Ces dispositions non contraignantes sont supprimées car elles relèvent d’informations relatives à du conseil. Cette modification permet d’améliorer la lisibilité du cahier des charges.

Rubrique «Autres»

Toilettage du cahier des charges:

L’ensemble des titres de partie a été modifié et harmonisé pour répondre aux exigences réglementaires.

Des modifications de forme ainsi que le retrait de dispositions relevant du conseil, de l’information ou de la réglementation générale ont été apportés dans les parties suivantes du cahier des charges:

Groupement demandeur

Les coordonnées du groupement demandeur ont été actualisées. Le détail de ses missions est supprimé car relevant de la réglementation générale.

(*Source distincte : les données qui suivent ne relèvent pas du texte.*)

Lemma newEntryLog_lwf (db : DB) rl :
  db_wf db -> dbTerms db -> lwf (entryLog.newEntryLog db rl) /\
  (forall i, termAt (entryLog.newEntryLog db rl) i =
     if decide ((GetRange db).1 - 1 <= i <= (GetRange db).2) then db_term db i else 0).
Proof.
  intros Hdb [Hmono Hpos]. destruct (db_range_ok db Hdb) as [Hr1 Hr2].
  set (l := entryLog.newEntryLog db rl). destruct (GetRange db) as [f la] eqn:Hr. simpl in *.
  assert (l = entryLog.mkEntryLog db (inMemory.newInMemory la rl) (f - 1) (f - 1)) as Hl.
  { unfold l, entryLog.newEntryLog. rewrite Hr. by rewrite sub64_small by lia. }
  assert (entryLog.firstIndex l = f) as Hf by (rewrite Hl; unfold entryLog.firstIndex; simpl; by rewrite Hr).
  assert (entryLog.lastIndex l = la) as Hla by (rewrite Hl; unfold entryLog.lastIndex; simpl; by rewrite Hr).
  assert (marker l = la + 1) as Hm by (rewrite Hl; simpl; rewrite add64_small; lia).
  assert (forall i, f <= i <= la -> exists e, entryAt l i = Some e /\ pb.e_Term e = db_term db i) as He.
  { intros i Hi. unfold entryAt. rewrite Hf, Hla, Hm, decide_True, decide_False by lia.
    rewrite Hl. simpl. destruct (db_entry_ok db i Hdb) as (e & He & _ & Ht); [rewrite Hr; simpl; lia|].
    eauto. }
  assert (forall i, termAt l i = if decide (f - 1 <= i <= la) then db_term db i else 0) as Hta.
  { intros i. unfold termAt, baseTerm. rewrite Hf. destruct (Z.eqb_spec i (f - 1)) as [->|Hne].
    - rewrite Hl. simpl. rewrite Hr, decide_True by lia. done.
    - case_decide as Hd.
      + destruct (He i) as (e & -> & Ht); [lia|done].
      + unfold entryAt. by rewrite Hf, Hla, decide_False by lia. }
  split; [|done]. split; rewrite ?Hf, ?Hla.
  - by rewrite Hl.
  - rewrite Hl. apply contig_nil.
  - rewrite Hm, Hl. unfold len. simpl. lia.
  - rewrite Hm, Hl. simpl. rewrite Hr. simpl. lia.
  - rewrite Hl. simpl. lia.
  - rewrite Hl. simpl. lia.
  - rewrite Hm, Hl. unfold len. simpl. split; [lia|]. intros i Hi. lia.
  - rewrite Hl. simpl. lia.
  - rewrite Hm, Hl. simpl. rewrite Hr. simpl. lia.
  - intros i j Hi Hj. rewrite !Hta, !decide_True by lia. by apply Hmono.
  - intros i e Hi. destruct (decide (f <= i <= la)) as [Hd|Hd].
    + destruct (He i Hd) as (e' & He' & Ht). simplify_eq. rewrite Ht. by apply Hpos.
    + unfold entryAt in Hi. by rewrite Hf, Hla, decide_False in Hi.
  - by rewrite Hl.
  - by rewrite Hl.
  - rewrite Hl. simpl. lia.
Qed.

End log.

La liste nominative des opérateurs est supprimée car sujette à évolution.

Description du produit

Les phrases explicatives ou informatives sont retirées du cahier des charges:

Ainsi les paragraphes suivants sont supprimés:

«Les premiers essais de dosage des composés soufrés réalisés par le CRITT de l’Université de TOURS font apparaître une différence dans la composition en substances soufrées pour l’ail de Lomagne. La période de commercialisation de l’ail blanc de Lomagne se situe habituellement entre le 15 juillet et le 15 décembre, après séchage et pelage.»

«L’ail blanc de Lomagne est conforme aux caractéristiques minimales exigées par le règlement (CE) no 2288/97 (principaux points du règlement CEE en annexe 1). Il est commercialisé en Catégories Extra et I avec, pour la catégorie I, des restrictions spécifiques à l’IGP Ail Blanc de Lomagne (voir tableau A page suivante).»

Les modes de commercialisation autorisés «dans des plateaux ou des sacs, sous forme d’unités consommateurs type filets ou» sont supprimés car ils sont redondants avec le paragraphe 5.17 «Conditionnement» du cahier des charges modifié.

Les présentations traditionnelles en «grappes et gerbes» sont ajoutées conformément aux types de présentations traditionnelles définies dans le paragraphe 5.15 «Présentations traditionnelles» du cahier des charges modifié.

Le tableau comparatif de l’IGP «Ail blanc de Lomagne» avec l’ail standard est supprimé; seules les caractéristiques spécifiques à l’IGP sont maintenues dans le corps du texte de cette rubrique.

Dans le paragraphe «Tolérance» sont mentionnés trois défauts d’aspect tolérés qui, dans le cahier des charges en vigueur, sont indiqués dans le tableau précédemment supprimé («Légères déchirure de la pellicule» et «Absence d’un caïeu sans déchirure de la pellicule») ainsi que dans l’ancien règlement (CE) no 2288/97 pour la catégorie I, auquel ce cahier des charges fait référence («Blessure cicatrisée»). Ce paragraphe reprend également à l’identique les écarts de tolérance de 10 % contenus dans ce tableau.

Aire géographique

La présentation des communes par canton est remplacée par une liste des communes par département.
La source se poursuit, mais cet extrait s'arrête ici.